Mekeng: Saya Tidak Ajak Masyarakat Boleh Korupsi Asal Nilainya Kecil
Anggota DPR RI Komisi XI DPR Melchias Markus Mekeng menjelaskan dirinya tidak mengajak masyarakat boleh korupsi asal nilainya kecil.
Editor: Hasanudin Aco
TRIBUNNEWS.COM, JAKARTA - Anggota DPR RI Komisi XI DPR Melchias Markus Mekeng menjelaskan dirinya tidak mengajak masyarakat boleh korupsi asal nilainya kecil.
Dia menegaskan tidak mentolerir terhadap perbuatan korupsi, baik nilainya kecil maupun besar.
“Korupsi ya korupsi. Itu perbuatan melanggar hukum. Mau kecil atau besar, sama saja. Saya sama sekali tidak tolerir terhadap perbuatan korupsi. Apa yang saya katakan bukan lalu mengajak boleh korupsi asal nilainya kecil. Bukan begitu maksudnya,” kata Mekeng di Jakarta, Kamis (30/3/2023).
Ia mengklarifikasi atas pernyataannya saat Rapat Kerja (Raker) Komisi XI dengan Menteri Keuangan di Gedung DPR, Jakarta, Senin (27/3/2023).
Saat itu, dia mengomentari harta kekayaan tidak wajar mantan Kepala Bagian Umum Dirjen Pajak (DJP) Kanwil Jakarta Selatan II Rafael Alun Trisambodo (RAT) yang kini menjadi tersangka korupsi KPK.
"Kebanyakan dia (RAT, red) makan uang haram itu. Kalau makan uang haram kecil-kecil nggak apa-apalah. Ini makan uang haram sampai begitu berlebih, maka Tuhan marah," kata Mekeng saat Raker tersebut.
Baca juga: Sebut Tak Apa Makan Uang Haram meski Kecil, Melchias Mekeng Punya Harta Rp 73,3 Miliar
Atas pernyataan itu, Mekeng memberikan penjelasan.
Menurutnya, konteks pembicaraannya lebih pada uang haram dalam transaksi di masyarakat, yang tidak diketahui asal usulnya.
Disebutnya, dalam kehidupan sehari-hari, uang haram itu beredar secara bebas dalam masyarakat.

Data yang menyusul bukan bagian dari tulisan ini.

(** * BotezGambitDetector: the move tokenizer and the blunder detector

    A shallow embedding of [BotezGambits._get_moves_list] and
    [BotezGambits._get_botez_gambit] of [chess.py], with the properties of
    the design document stated over it, and of the functions around
    them: [_get_data], [_filter_games], [_register_games],
    [_collect_games] and [_collect_botez_gambits], the server being a
    parameter.

    Text is a [string] whose characters are code points below 256 (the
    exports of the chess server are plain ASCII).  On that range the
    classes of Python's [re] and [str] are: [\s] and [str.isspace] the
    code points 9-13, 28-32, 133 and 160; [\d] the digits 0-9; [.] every
    character but the line feed. *)

From Stdlib Require Import Strings.String Strings.Ascii.
From Stdlib Require Import Lists.List Arith.Arith Arith.PeanoNat Bool.Bool.
From Stdlib Require Import micromega.Lia.
Import ListNotations.

Local Open Scope string_scope.
Local Open Scope list_scope.

(* ================================================================== *)
(** ** Python's string primitives *)

Module PyStr.

Definition nl : ascii := "010"%char.

Definition is_nl (c : ascii) : bool := Ascii.eqb c nl.

(** [\s] of a [str] pattern and [str.isspace], below code point 256. *)
Definition is_space (c : ascii) : bool :=
  let n := nat_of_ascii c in
  (((9 <=? n) && (n <=? 13)) || ((28 <=? n) && (n <=? 32))
   || (n =? 133) || (n =? 160))%nat.

(** [\d] of a [str] pattern, below code point 256. *)
Definition is_digit (c : ascii) : bool :=
  let n := nat_of_ascii c in ((48 <=? n) && (n <=? 57))%nat.

(** [needle in hay]: [needle] occurs in [hay] as a substring. *)
Fixpoint contains (needle hay : string) : bool :=
  prefix needle hay ||
  match hay with
  | EmptyString => false
  | String _ hay' => contains needle hay'
  end.

(** [s.startswith(p)]. *)
Definition startswith (s p : string) : bool := prefix p s.

(** A pattern is given by its matcher: the length of the match that
    starts at the head of the text, if there is one.  None of the
    patterns of [chess.py] matches the empty string. *)
Definition matcher := string -> option nat.

Section Scan.
Variable m : matcher.

(** [re.sub(pattern, repl, s)] and, for a literal pattern,
    [s.replace(old, new)]: the matches are found left to right and do
    not overlap; [skip] counts the characters of the current match
    that are still to be passed over. *)
Fixpoint sub_go (repl s : string) (skip : nat) : string :=
  match s with
  | EmptyString => EmptyString
  | String c s' =>
      match skip with
      | S k => sub_go repl s' k
      | O =>
          match m s with
          | Some (S n) => repl ++ sub_go repl s' n
          | _ => String c (sub_go repl s' 0)
          end
      end
  end.
(** X3: in a sheet with distinct column names, the record holds at row
    [i], under the name of column [j], the cell of the sheet at that
    place, except that a missing value (NaN, NaT or None) is replaced by
    [None] when the column holds anything besides floats and NaN, or
    besides date/times and NaT.  In a column of floats NaN is kept, in a
    column of date/times NaT is kept. *)
Theorem sheet_record_cell_value (self : XLSXtoJSONLConverter)
    (df : DataFrame) (sheet : string) (i j : nat) (r : list cell)
    (col : string) (c : cell) :
  orient self = "records" ->
  NoDup (columns df) ->
  rows df !! i = Some r ->
  columns df !! j = Some col ->
  r !! j = Some c ->
  exists record data row,
    _sheet_to_record self df sheet = inr (Some record)
    /\ record_rows record = Some data
    /\ data !! i = Some (PDict row)
    /\ dict_get col row
       = Some (PCell (if forallb float_cell (column_cells df j)
                         || forallb datetime_cell (column_cells df j)
                      then c
                      else if notna c then c else CNone)).
Proof.
  intros Horient Hnd Hi Hj Hc.
  destruct (sheet_record_lookup self df sheet i j r col c
              Horient Hnd Hi Hj Hc) as (rec & data & row & H1 & H2 & H3 & H4).
  exists (PDict rec), data, row. split; [done |].
  split; [unfold record_rows; by rewrite H2 |]. by split.
Qed.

Yang menggunakannya bisa penjahat tetapi juga bisa orang baik. Hal itu terjadi karena dalam kehidupan sehari-hari, kita tidak tahu dari mana sumber uang seseorang.
“Kita nggak pernah tahu uang yang kita terima, itu sumbernya 100 persen halal atau tidak. Katakanlah kita jual motor ke orang lain, terus dibeli. Apakah kita tahu uang dari pembeli itu halal atau haram? Bisa saja dari hasil rampok. Kemudian motor kita dibeli. Kan itu uang haram namanya tapi kita tidak tahu," jelas Wakil Ketua Umum Partai Golkar ini.
Begitu pun dengan seorang penjual rokok yang tidak pernah tahu sumber uang dari pembelinya. Jika uang pembelinya berasal dari hasil pencurian atau pemerasan maka sudah masuk kategori uang haram.
Otomatis penjual rokok juga menikmati uang hasil rampokan dari pembeli tadi.
"Kalau itu yang hasil rampok, lalu beli rokok, kan itu uang haram juga, si penjual rokok makan uang haram. Itu yang maksud saya, yang kecil-kecil itu kayak gitu," tutur Mekeng.
Dia menyebut masyarakat tidak bisa mengontrol 100 persen sumber uang yang beredar. Kecuali ada instrumen saat orang sebelum melakukan transaksi, harus menyatakan asal-usul sumber uangnya.
Hingga kini, Indonesia belum menerapkan model tersebut.
"Kita nggak pernah tahu sumber uang yang kita terima itu dari mana, kita nggak pernah nanya, ini sumbernya dari mana, kan nggak mungkin. Kecuali ada mekanisme kita harus men-declare sumber uangnya dari mana," tegas mantan Ketua Fraksi Partai Golkar di DPR ini.
Dia menegaskan apa yang disampaikannya bukan lalu mengajak masyarakat boleh korupsi asal nilainya kecil.
Pernyataannya bukan pula dirinya mendukung praktik korupsi. Apa yang disampaikan untuk mengingatkan masyarakat bahwa dalam kehidupan sehari-hari, tanpa sadar kita bisa makan uang haram karena tidak tahu asal-usul sumber dana seseorang.
"Jadi jangan salah persepsi. Bukan berarti saya mendukung praktik korupsi. Meras Rp 100 ribu, sama meras Rp 100 miliar, sama saja, itu haram. Dan itu perbuatan korupsi. Saya tidak tolerir praktik-praktik begitu," tutup mantan Ketua Banggar DPR ini.